Messier 44 is additionally known as the Praesepe (the manger). A prominent open cluster, M44 is one of the closest Messier objects (577 ly). Only M45, the Pleiades Cluster, is closer to us (444 ly). The cluster itself has a couple of peculiarities. Probably the most important is that, like some other open clusters, its stars have undergone mass segregation, meaning that the more massive stars concentrate in its central region while the lower mass stars (less than 0.7 solar masses) move to the outer regions. Even some less massive stars can “evaporate” from the cluster because they increase their velocity enough to be “expelled” from the cluster. The currently accepted number of stars belonging to the cluster is 872.
This image is a two panel mosaic capturing all the brightest stars in roughly 0.5×1 degrees out of the more than 1.5 degrees that the cluster occupies. It was taken with RGB filters being the Luminance composed with the sum of the RGB masters. Additional 12 hours of Halpha (six on each panel) were taken trying to see whether any background emitting nebulosity was present, but this was negative.

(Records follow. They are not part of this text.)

(* ===== verification/Memory.v ===== *)
(** Buffers of bytes: integers of machine width, least significant byte first,
    loads and stores with their bounds. *)
From S2P Require Import Prelude CLib.
#[local] Open Scope Z_scope.

(** * Integers in memory *)

Fixpoint le_bytes (n : nat) (v : Z) : list Z :=
  match n with
  | O => []
  | S n' => v mod 256 :: le_bytes n' (v / 256)
  end.
Fixpoint le_val (bs : list Z) : Z :=
  match bs with
  | [] => 0
  | b :: bs' => b + 256 * le_val bs'
  end.

Lemma length_le_bytes n v : length (le_bytes n v) = n.
Proof. revert v. induction n as [|n IH]; intros v; simpl; [done|]. by rewrite IH. Qed.

Lemma le_val_bytes n v : le_val (le_bytes n v) = v mod 256 ^ Z.of_nat n.
Proof.
  revert v. induction n as [|n IH]; intros v; simpl le_val; [by rewrite Z.mod_1_r|].
  rewrite IH, Nat2Z.inj_succ, Z.pow_succ_r, Z.rem_mul_r by lia. done.
Qed.

Lemma le_val_u32 v : le_val (le_bytes 4 v) = u32 v.
Proof. apply (le_val_bytes 4). Qed.

Lemma i32_u32 v : i32 (u32 v) = i32 v.
Proof. unfold i32, u32, wrap_s, wrap_u. by rewrite Z.mod_mod. Qed.

(** An [int] that was stored is read back. *)
Lemma int_roundtrip v : INT_MIN <= v <= INT_MAX -> i32 (le_val (le_bytes 4 v)) = v.
Proof. intros Hv. by rewrite le_val_u32, i32_u32, i32_id. Qed.

(** * Loads and stores *)

Section buffers.
Context {B : Type}.
Implicit Types buf bs pre post old : list B.

(** [None] when the access is out of bounds. *)
Definition load (off n : nat) buf : option (list B) :=
  if (off + n <=? length buf)%nat then Some (take n (drop off buf)) else None.
Definition store (off : nat) bs buf : option (list B) :=
  if (off + length bs <=? length buf)%nat
  then Some (take off buf ++ bs ++ drop (off + length bs) buf) else None.

Lemma load_mid pre bs post off n :
  off = length pre -> n = length bs -> load off n (pre ++ bs ++ post) = Some bs.
Proof.
  intros -> ->. unfold load. rewrite !length_app.
  destruct (Nat.leb_spec (length pre + length bs) (length pre + (length bs + length post))); [|lia].
  by rewrite drop_app_length, take_app_length.
Qed.

Lemma store_mid pre bs old post off :
  off = length pre -> length old = length bs ->
  store off bs (pre ++ old ++ post) = Some (pre ++ bs ++ post).
Proof.
  intros -> Hlen. unfold store. rewrite !length_app, Hlen.
  destruct (Nat.leb_spec (length pre + length bs) (length pre + (length bs + length post))); [|lia].
  rewrite take_app_length, <- drop_drop, drop_app_length, drop_app_length' by done. done.
Qed.

Lemma length_store off bs buf buf' : store off bs buf = Some buf' -> length buf' = length buf.
Proof.
  unfold store. destruct (Nat.leb_spec (off + length bs) (length buf)); [|done].
  intros [= <-]. rewrite !length_app, length_take, length_drop. lia.
Qed.

(** Any buffer splits at two places within it. *)
Lemma split_at off n buf : (off + n <= length buf)%nat ->
  exists pre old post, buf = pre ++ old ++ post /\ length pre = off /\ length old = n.
Proof.
  intros Hl. exists (take off buf), (take n (drop off buf)), (drop n (drop off buf)).
  rewrite !take_drop. split_and!; [done| |]; rewrite length_take, ?length_drop; lia.
Qed.
End buffers.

Name(s): Messier 44. NGC 2632
Type: Open Cluster
RA: 08h 40m 23s
Dec: +19º 39’ 59”
Size (arcmin): 70×120 arcmin
Distance: 577 ly
Date: 2021-03-30 to 2021-04-10
Location: Curiosity2 Observatory, New Mexico Skies, Mayhill, NM, USA
Size (arcmin): 53×30 arc min
Telescope: 24” (61 cm) f/6.5 Reflector
Camera: FLI PL16803 (4096x4096pix)
Guiding: Astrodon MonsterMOAG off-axis guider
Total exposure: 6 hours RGB: 2 hours each.